What limitations? The mount will be motorized. Since placement of these satellites is measured in "degrees," which equate to feet and in some cases only inches, I do not understand your point. Do you know anyone that has done this configuration or, more importantly, actually done it? If not, I did not request an opinion. Thanks.
 
Well, first off, think you'd want your satellite internet on a dedicated dish. Then you wouldn't loose internet when you move the movable dish.
actually done it?
C and Ku FTA on a single dish, yes. C, Ku FTA AND Ka satellite internet, NO.
For C and Ku on a BUD. Needs very small holes in the dish surface. Like the size of a pencil lead. The dish has to be VERY accurately conforming to the parabolic shape, or Ku performance suffers. The surface accuracy at Ka is probably in the region of 1/16 of an inch. Hard to do in anything but a commercial dish. (Not that common on a polar mount)
In a word: NO !
Not in the consumer world anyway. Suggest a fixed Ka dish for your internet. and a BUD with, if the dish is really good, a combo C/Ku LNBF.
What is it you're 'after'?
We know what you want to 'put together, but, what is it you want to gain with C and Ku. That would determine what your system would look like.
I prefer dedicated C and Ku dishes. My 30 inch commercial Ku dishes perform better than my BUD on Ku.
My farm- 4 fixed Ku (various sats-30W to 125W) and BUD with another 30 inch mounted on it's lower lip (139W to 55.5W).
 
A 10' dish makes a mean wifi antenna if you have line-of-sight to a source and can point it horizontally!
 
Wifi?
Chicken wire will probably work.
Torn/dangling mesh with bullet holes & hail damage will probably work! :)
2.4 ghz.

How did we get to wifi? Seems absurd.
Oh, maybe a social comment on the whole thread & attitude? ;)



dennisshipman said:
...Ka-band signals for high-speed internet employing the existing C-band dish....
The mount will be motorized. ...

Do you know anyone that has done this configuration or, more importantly, actually done it?
If not, I did not request an opinion.
 
I know a typical 10' dish has a .5 degree beamwidth on ku band.
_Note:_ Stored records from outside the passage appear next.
(** X15: a slash in front of a non-empty query path does not change the
    outcome of [Gitignore.Match]. *)
Theorem Gitignore_Match_leading_slash (os : GOOS) (g : Gitignore) (p : gostring) :
  p ≠ [] →
  Gitignore_Match os g ("/"%char :: p) = Gitignore_Match os g p.
Proof.
  intros Hp. apply Gitignore_Match_same_rule_results. intros rule.
  rewrite ToSlash_slash_cons. apply Rule_Match_same_fields.
  - unfold fields. cbn [fields_from]. by change (byte_eqb "/" "/") with true.
  - unfold HasSuffix_slash.
    destruct (ToSlash os p) eqn:Hts; [|done].
    by apply ToSlash_nil_inv in Hts.
Qed.

Lemma Gitignore_Match_leading_slash_witness :
  Gitignore_Match Unix {| Rules := [rule_foo_dir] |} ("/"%char :: go "foo/bar") =
  Gitignore_Match Unix {| Rules := [rule_foo_dir] |} (go "foo/bar").
Proof.
  apply (Gitignore_Match_leading_slash Unix {| Rules := [rule_foo_dir] |} (go "foo/bar")).
  discriminate.
Defined.

(** A doubled slash inside a query path counts as one. *)
Lemma Gitignore_Match_double_slash (os : GOOS) (g : Gitignore) (p q : gostring) :
  Gitignore_Match os g (p ++ "/"%char :: "/"%char :: q) =
  Gitignore_Match os g (p ++ "/"%char :: q).
Proof.
  apply Gitignore_Match_same_rule_results. intros rule.
  rewrite !ToSlash_app, !ToSlash_slash_cons. apply Rule_Match_same_fields.
  - unfold fields. rewrite !fields_from_app_sep. reflexivity.
  - unfold HasSuffix_slash. by rewrite !last_app_cons.
Qed.

Lemma directory_policy_false (hasSuffix : bool) (res : bool * bool) :
  directory_policy false hasSuffix res = res.1.
Proof. by destruct res. Qed.

(** X16: a rule that is not directory-only and accepts a path accepts every
    path below it that the tokenizer can hold. *)
Theorem Rule_Match_accepts_descendants (r : Rule) (p q : gostring) :
  OnlyDirectory r = false →
  Rule_Match r p = Some true →
  length (fields (p ++ "/"%char :: q) "/") ≤ 1024 →
  Rule_Match r (p ++ "/"%char :: q) = Some true.
Proof.
  intros Hod Hp Hlen. rewrite Rule_Match_rule_verdict in *.
  destruct (Nat.leb_spec (length (fields (p ++ "/"%char :: q) "/")) 1024); [|lia].
  destruct (length (fields p "/") <=? 1024); [|done].
  injection Hp as Hp. f_equal. revert Hp.
  unfold fields, rule_verdict. rewrite fields_from_app_sep, Hod.
  destruct (Relative r).
  - rewrite !directory_policy_false. apply match_seq_extend.
  - destruct (find _ (suffixes_shortest_first (fields_from [] p "/")))
      as [suffix|] eqn:Hfind; [|done].
    rewrite directory_policy_false. intros Hsuffix.
    apply find_some in Hfind as [Hin _].
    unfold suffixes_shortest_first in *. apply in_rev in Hin.
    destruct (find_is_Some (fun suffix => (match_seq (Components r) suffix).1)
                (rev (nonempty_tails (fields_from [] p "/" ++ fields_from [] q "/")))
                (suffix ++ fields_from [] q "/"))
      as [suffix' Hfind']; [| |].
    + apply in_rev. rewrite rev_involutive. by apply nonempty_tails_app.
    + by apply match_seq_extend.
    + rewrite Hfind', directory_policy_false.
      by apply find_some in Hfind' as [_ ?].
Qed.

Lemma Rule_Match_accepts_descendants_witness :
  Rule_Match (mkRule [go "node_modules"] false false false)
    (go "node_modules" ++ "/"%char :: go "test/foo.js") = Some true.
Proof.
  apply (Rule_Match_accepts_descendants (mkRule [go "node_modules"] false false false)
           (go "node_modules") (go "test/foo.js")).
  - reflexivity.
  - vm_compute. reflexivity.
  - vm_compute. lia.
Defined.

Section for_each_more.
Context {I R S : Type}.
Implicit Types (body : I → S → flow R S) (idxs : list I).

Lemma for_each_app body idxs1 idxs2 s :
  for_each body (idxs1 ++ idxs2) s =
  match for_each body idxs1 s with
  | Return r => Return r
  | Continue s' => for_each body idxs2 s'
  end.
Proof.
  revert s. induction idxs1 as [|i idxs1 IH]; intros s; simpl; [done|].
  destruct (body i s); [done | apply IH].
Qed.

End for_each_more.

Lemma Gitignore_Match_loop_rejecting (path : gostring) (rules : list Rule) (ignored : bool) :
  Forall (fun rule => Rule_Match rule path = Some false) rules →
  for_each (fun rule matched =>
      match Rule_Match rule path with
      | None => Return tt
      | Some true => if negb (Negate rule) then Continue true else Continue false
      | Some false => Continue matched
      end) rules ignored = Continue ignored.
Proof.
  induction 1 as [|rule rules Hrule _ IH]; [done|].
  cbn [for_each]. by rewrite Hrule.
Qed.

(** X17: the last rule that accepts the path decides: when no later rule
    accepts it, the verdict is that rule's: ignored unless the rule is
    negated, whatever the earlier rules say. *)
Theorem Gitignore_Match_last_accepting_rule (os : GOOS) (g : Gitignore) (path : gostring)
    (before after : list Rule) (r : Rule) :
  Rules g = before ++ r :: after →
  Rule_Match r (ToSlash os path) = Some true →
  Forall (fun rule => Rule_Match rule (ToSlash os path) = Some false) after →
  Gitignore_Match os g path = Some (negb (Negate r)).
Proof.
  intros Hrules Hr Hafter. unfold Gitignore_Match. rewrite Hrules, for_each_app.
  assert (∃ comps, mySplit (ToSlash os path) "/" = Some comps) as [comps Hsplit].
  { unfold Rule_Match in Hr. destruct (mySplit _ _); [eauto|done]. }
  rewrite (Gitignore_Match_fold_from _ _ _ comps Hsplit).
  cbn [for_each]. rewrite Hr.
  destruct (Negate r); cbn [negb]; by rewrite Gitignore_Match_loop_rejecting.
Qed.

Lemma Gitignore_Match_last_accepting_rule_witness :
  Gitignore_Match Unix
    {| Rules := [mkRule [go "*"] false false true; mkRule [go "foo"] true false true;
                 mkRule [go "bar"] false false false] |}
    (go "foo") = Some (negb (Negate (mkRule [go "foo"] true false true))).
Proof.
  apply (Gitignore_Match_last_accepting_rule Unix _ (go "foo")
           [mkRule [go "*"] false false true] [mkRule [go "bar"] false false false]).
  - reflexivity.
  - vm_compute. reflexivity.
  - repeat constructor.
Defined.

(** When no rule accepts the path, in particular when there is no
    rule, the path is not ignored. *)
Lemma Gitignore_Match_no_accepting_rule (os : GOOS) (g : Gitignore) (path : gostring) :
  Forall (fun rule => Rule_Match rule (ToSlash os path) = Some false) (Rules g) →
  Gitignore_Match os g path = Some false.
Proof.
  intros Hrules. unfold Gitignore_Match.
  by rewrite Gitignore_Match_loop_rejecting.
Qed.

(** X18: [Gitignore.Match] panics exactly when there is at least one rule
    and the path has more than 1024 components. *)
Theorem Gitignore_Match_panics_iff (os : GOOS) (g : Gitignore) (path : gostring) :
  Gitignore_Match os g path = None ↔
  Rules g ≠ [] ∧ 1024 < length (fields (ToSlash os path) "/").
Proof.
  unfold Gitignore_Match.
  destruct (mySplit (ToSlash os path) "/") as [comps|] eqn:Hsplit.
  - rewrite (Gitignore_Match_fold_from _ _ _ comps Hsplit).
    apply mySplit_Some_fields in Hsplit as [<- Hlen].
    split; [done|]. intros [_ ?]. lia.
  - assert (1024 < length (fields (ToSlash os path) "/")) as Hlen.
    { rewrite mySplit_fields in Hsplit.
      destruct (Nat.leb_spec (length (fields (ToSlash os path) "/")) 1024); [done|lia]. }
    destruct (Rules g) as [|rule rules]; cbn [for_each].
    + split; [done|]. by intros [? _].
    + unfold Rule_Match at 1. rewrite Hsplit. cbn [mbind option_bind].
      split; [done|by intros _].
Qed.
Lemma parse_loop_keeps (k : string) (v : jsval) (n : nat) :
  v <> JUndefined -> isTable v = false ->
  forall p q,
    parse_loop TaggedTOMLParser n p = Ok q -> keeps k v p -> keeps k v q.
Proof.
  intros Hv Ht. induction n as [|n IH]; intros p q H Hp; [discriminate|].
  cbn [parse_loop] in H. unfold nextChar in H.
  destruct (haveBuffer _).
  - apply bind_ok in H as (p2 & H1 & H2).
    apply (IH _ _ H2). apply (runOne_keeps k v Hv Ht _ _ _ H1).
    exact Hp.
  - injection H as <-. exact Hp.
Qed.

Lemma finish_loop_keeps (k : string) (v : jsval) (n : nat) :
  v <> JUndefined -> isTable v = false ->
  forall p q,
    finish_loop TaggedTOMLParser n p = Ok q -> keeps k v p -> keeps k v q.
Proof.
  intros Hv Ht. induction n as [|n IH]; intros p q H Hp; [discriminate|].
  cbn [finish_loop] in H. apply bind_ok in H as (p2 & H1 & H2).
  pose proof (runOne_keeps k v Hv Ht _ _ _ H1 Hp) as Hp2.
  destruct (pfn_eq_dec _ _).
  - injection H2 as <-. exact Hp2.
  - now apply (IH _ _ H2).
Qed.

(** *** The first value

    From the first key to the end of the first statement the parser is
    [reading]; every step keeps it so or records the statement, after which
    the key stays [bound]. *)

Import FirstValue.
Given that...even if you had a solid big dish I don't believe the actuator or mount would be accurate enough to tune KA band.
 
I believe the bigest issue here is the fact that these days a licenced installer must do the work on your internet dish and equipment. I believe the fcc requires this because you will be transmitting as well as receiving. In the event that you can set up your own system, used equipment can be found on ebay all day long.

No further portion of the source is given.